### Assigned task
Those lines of the data that hold the word "unfold" are to be copied out.

### Provided records
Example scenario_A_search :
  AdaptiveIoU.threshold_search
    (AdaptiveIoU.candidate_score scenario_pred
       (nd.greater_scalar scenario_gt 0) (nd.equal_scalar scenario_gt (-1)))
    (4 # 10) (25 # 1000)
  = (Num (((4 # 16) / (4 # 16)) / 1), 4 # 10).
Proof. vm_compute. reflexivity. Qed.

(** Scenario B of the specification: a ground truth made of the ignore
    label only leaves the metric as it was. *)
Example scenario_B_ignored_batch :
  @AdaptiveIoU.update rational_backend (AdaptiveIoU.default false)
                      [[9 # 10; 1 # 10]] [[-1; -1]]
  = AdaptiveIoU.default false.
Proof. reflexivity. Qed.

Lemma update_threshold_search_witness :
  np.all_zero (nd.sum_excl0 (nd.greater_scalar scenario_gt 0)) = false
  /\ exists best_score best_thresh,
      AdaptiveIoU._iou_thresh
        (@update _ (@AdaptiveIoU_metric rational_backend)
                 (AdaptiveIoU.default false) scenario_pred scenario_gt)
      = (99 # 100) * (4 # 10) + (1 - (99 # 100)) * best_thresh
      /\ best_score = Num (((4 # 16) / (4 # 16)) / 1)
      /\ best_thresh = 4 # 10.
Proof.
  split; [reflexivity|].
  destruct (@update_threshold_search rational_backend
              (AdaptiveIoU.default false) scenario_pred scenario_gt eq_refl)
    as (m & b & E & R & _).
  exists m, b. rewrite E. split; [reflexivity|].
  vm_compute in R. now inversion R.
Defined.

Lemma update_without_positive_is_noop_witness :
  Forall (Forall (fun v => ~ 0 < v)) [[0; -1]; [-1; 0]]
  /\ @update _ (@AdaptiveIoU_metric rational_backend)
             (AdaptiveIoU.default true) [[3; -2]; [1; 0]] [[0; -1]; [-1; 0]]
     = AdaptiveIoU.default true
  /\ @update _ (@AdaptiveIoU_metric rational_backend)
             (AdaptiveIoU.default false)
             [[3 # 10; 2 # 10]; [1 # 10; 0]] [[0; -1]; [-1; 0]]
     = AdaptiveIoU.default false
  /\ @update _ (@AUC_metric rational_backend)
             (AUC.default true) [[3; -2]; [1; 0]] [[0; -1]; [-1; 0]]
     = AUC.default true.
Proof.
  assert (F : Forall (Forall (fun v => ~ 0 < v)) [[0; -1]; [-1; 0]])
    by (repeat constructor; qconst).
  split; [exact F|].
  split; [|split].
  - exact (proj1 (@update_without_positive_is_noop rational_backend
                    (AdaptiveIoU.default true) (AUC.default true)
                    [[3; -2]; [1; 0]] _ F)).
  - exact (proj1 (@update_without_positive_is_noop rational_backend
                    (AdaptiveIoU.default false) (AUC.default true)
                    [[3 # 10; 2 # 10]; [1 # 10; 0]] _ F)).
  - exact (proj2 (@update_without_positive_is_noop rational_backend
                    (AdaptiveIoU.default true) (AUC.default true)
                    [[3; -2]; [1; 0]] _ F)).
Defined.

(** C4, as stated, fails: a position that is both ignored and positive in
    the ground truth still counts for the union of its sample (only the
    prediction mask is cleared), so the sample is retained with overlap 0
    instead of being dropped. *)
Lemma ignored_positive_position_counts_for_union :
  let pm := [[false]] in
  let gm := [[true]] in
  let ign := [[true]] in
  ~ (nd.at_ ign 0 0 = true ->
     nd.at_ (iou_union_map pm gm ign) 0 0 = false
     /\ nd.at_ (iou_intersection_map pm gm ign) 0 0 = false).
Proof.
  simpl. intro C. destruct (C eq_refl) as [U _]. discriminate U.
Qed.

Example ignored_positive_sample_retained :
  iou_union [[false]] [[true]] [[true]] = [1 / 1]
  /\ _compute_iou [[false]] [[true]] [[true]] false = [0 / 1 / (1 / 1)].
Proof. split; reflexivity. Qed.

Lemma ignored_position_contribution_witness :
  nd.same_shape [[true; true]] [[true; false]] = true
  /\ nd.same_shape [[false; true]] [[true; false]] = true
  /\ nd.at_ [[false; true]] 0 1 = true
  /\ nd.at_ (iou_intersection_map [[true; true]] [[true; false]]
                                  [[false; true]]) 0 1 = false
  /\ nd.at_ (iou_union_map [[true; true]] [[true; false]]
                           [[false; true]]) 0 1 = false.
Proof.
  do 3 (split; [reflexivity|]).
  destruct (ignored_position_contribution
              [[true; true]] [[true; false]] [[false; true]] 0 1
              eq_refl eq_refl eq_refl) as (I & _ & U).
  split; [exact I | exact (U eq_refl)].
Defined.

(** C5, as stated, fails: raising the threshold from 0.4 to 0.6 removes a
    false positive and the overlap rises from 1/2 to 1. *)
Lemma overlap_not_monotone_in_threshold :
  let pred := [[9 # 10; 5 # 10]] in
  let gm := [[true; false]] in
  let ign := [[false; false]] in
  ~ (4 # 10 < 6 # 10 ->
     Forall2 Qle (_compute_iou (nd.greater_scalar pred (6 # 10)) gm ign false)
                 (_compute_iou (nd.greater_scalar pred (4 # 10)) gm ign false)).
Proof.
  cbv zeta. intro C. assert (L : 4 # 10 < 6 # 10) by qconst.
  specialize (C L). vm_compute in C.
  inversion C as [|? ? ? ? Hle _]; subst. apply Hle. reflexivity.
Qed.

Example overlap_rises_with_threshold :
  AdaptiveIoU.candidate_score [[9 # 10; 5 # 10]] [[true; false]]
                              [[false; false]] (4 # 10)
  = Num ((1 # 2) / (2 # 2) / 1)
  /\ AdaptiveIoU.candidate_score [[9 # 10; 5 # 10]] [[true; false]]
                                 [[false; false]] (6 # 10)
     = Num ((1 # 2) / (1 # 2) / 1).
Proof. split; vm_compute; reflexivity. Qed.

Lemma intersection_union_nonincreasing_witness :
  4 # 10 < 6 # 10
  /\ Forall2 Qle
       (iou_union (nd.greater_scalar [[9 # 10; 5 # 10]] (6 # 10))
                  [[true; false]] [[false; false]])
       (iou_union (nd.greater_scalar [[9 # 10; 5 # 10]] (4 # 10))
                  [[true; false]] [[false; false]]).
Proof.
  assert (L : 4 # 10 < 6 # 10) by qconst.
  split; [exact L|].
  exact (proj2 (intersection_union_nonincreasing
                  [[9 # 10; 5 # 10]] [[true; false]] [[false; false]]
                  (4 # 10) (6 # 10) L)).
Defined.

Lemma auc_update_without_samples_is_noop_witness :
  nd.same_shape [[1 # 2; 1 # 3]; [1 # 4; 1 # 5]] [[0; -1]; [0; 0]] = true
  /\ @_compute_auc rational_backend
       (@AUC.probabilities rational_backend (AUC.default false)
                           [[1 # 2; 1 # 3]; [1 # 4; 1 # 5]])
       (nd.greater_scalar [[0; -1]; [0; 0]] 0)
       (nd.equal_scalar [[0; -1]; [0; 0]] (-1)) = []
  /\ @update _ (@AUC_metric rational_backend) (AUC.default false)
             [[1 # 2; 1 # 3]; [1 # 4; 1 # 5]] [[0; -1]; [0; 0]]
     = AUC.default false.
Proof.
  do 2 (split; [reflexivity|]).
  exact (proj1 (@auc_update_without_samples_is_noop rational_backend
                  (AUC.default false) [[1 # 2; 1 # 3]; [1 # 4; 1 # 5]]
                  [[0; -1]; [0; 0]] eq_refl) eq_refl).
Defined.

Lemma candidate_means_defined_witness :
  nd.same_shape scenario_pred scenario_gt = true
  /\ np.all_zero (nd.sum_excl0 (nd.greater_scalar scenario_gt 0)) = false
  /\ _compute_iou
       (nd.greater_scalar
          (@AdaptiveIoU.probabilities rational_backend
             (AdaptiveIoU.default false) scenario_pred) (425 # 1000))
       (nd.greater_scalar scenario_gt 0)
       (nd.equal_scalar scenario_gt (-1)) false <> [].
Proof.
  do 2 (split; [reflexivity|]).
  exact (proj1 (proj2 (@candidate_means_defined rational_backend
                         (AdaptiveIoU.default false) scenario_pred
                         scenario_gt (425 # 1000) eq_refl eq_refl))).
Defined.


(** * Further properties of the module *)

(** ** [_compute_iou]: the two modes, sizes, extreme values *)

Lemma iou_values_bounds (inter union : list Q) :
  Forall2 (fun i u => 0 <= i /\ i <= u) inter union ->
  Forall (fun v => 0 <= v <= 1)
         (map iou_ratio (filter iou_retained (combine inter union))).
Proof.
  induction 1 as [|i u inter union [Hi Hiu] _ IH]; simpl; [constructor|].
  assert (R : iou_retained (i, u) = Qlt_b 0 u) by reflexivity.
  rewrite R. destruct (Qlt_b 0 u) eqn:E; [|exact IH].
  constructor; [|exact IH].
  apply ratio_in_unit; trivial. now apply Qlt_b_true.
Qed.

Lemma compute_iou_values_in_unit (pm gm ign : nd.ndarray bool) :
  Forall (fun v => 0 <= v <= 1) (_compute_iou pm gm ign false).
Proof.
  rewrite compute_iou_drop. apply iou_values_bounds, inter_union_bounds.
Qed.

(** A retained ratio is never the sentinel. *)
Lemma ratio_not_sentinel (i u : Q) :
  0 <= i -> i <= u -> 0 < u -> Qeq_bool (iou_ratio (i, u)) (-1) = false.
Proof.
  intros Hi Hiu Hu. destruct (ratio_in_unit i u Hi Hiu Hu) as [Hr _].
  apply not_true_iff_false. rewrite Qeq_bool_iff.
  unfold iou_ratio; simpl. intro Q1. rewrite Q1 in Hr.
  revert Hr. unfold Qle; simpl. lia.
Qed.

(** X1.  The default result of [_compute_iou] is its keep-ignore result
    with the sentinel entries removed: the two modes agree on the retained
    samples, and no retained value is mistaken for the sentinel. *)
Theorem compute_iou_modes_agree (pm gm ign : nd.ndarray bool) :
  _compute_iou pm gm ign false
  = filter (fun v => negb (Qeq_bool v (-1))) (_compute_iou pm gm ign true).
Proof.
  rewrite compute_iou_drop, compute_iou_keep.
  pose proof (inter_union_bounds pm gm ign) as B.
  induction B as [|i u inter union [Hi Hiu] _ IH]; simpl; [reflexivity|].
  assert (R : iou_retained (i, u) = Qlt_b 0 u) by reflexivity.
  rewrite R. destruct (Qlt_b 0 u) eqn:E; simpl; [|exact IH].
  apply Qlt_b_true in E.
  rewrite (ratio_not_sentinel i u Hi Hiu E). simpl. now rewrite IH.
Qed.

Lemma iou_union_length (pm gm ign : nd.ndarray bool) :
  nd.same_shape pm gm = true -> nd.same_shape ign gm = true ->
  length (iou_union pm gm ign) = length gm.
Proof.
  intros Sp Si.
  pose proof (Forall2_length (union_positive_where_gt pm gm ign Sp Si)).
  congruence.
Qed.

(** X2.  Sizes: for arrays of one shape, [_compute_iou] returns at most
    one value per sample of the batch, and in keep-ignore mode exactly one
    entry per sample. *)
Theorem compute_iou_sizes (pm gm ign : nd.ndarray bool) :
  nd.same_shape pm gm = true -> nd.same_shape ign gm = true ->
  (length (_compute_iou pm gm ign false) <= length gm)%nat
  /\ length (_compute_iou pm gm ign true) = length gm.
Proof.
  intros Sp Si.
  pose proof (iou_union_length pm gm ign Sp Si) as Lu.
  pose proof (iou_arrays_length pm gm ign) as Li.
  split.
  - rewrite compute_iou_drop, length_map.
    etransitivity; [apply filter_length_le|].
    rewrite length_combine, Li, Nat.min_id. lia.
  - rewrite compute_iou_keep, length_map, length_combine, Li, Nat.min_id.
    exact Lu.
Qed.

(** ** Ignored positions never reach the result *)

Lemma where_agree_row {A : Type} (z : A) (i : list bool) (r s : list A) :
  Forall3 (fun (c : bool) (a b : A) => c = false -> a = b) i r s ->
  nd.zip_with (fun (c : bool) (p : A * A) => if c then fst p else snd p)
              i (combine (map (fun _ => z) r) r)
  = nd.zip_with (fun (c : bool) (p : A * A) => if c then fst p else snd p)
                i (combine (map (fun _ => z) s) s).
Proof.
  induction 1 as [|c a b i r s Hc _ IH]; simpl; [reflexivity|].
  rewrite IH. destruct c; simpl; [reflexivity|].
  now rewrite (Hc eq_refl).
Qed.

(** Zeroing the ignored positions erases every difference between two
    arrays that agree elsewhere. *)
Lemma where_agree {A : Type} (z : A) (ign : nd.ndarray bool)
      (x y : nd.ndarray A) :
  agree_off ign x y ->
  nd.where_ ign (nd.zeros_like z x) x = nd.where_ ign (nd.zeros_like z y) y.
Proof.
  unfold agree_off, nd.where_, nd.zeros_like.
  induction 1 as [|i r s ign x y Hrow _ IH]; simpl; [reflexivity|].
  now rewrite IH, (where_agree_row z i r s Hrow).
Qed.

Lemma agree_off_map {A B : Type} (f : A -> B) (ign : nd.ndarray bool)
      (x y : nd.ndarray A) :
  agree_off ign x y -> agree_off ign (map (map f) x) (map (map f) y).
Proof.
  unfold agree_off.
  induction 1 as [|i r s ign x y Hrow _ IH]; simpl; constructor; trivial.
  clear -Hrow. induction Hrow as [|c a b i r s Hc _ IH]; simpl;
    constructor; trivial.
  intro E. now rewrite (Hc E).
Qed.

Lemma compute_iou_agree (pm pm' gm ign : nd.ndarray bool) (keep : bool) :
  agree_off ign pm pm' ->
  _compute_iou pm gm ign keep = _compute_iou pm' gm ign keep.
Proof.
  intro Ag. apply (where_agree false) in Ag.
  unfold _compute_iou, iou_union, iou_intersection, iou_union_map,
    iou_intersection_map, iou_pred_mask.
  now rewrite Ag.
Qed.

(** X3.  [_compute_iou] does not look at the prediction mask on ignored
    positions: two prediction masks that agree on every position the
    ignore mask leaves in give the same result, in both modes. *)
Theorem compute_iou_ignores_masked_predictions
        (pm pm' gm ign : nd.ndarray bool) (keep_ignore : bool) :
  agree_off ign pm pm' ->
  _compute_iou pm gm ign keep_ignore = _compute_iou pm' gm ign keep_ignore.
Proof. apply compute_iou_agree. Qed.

### The answer
  unfold iou_ratio; simpl. intro Q1. rewrite Q1 in Hr.
  revert Hr. unfold Qle; simpl. lia.
  unfold agree_off, nd.where_, nd.zeros_like.
  unfold agree_off.
  unfold _compute_iou, iou_union, iou_intersection, iou_union_map,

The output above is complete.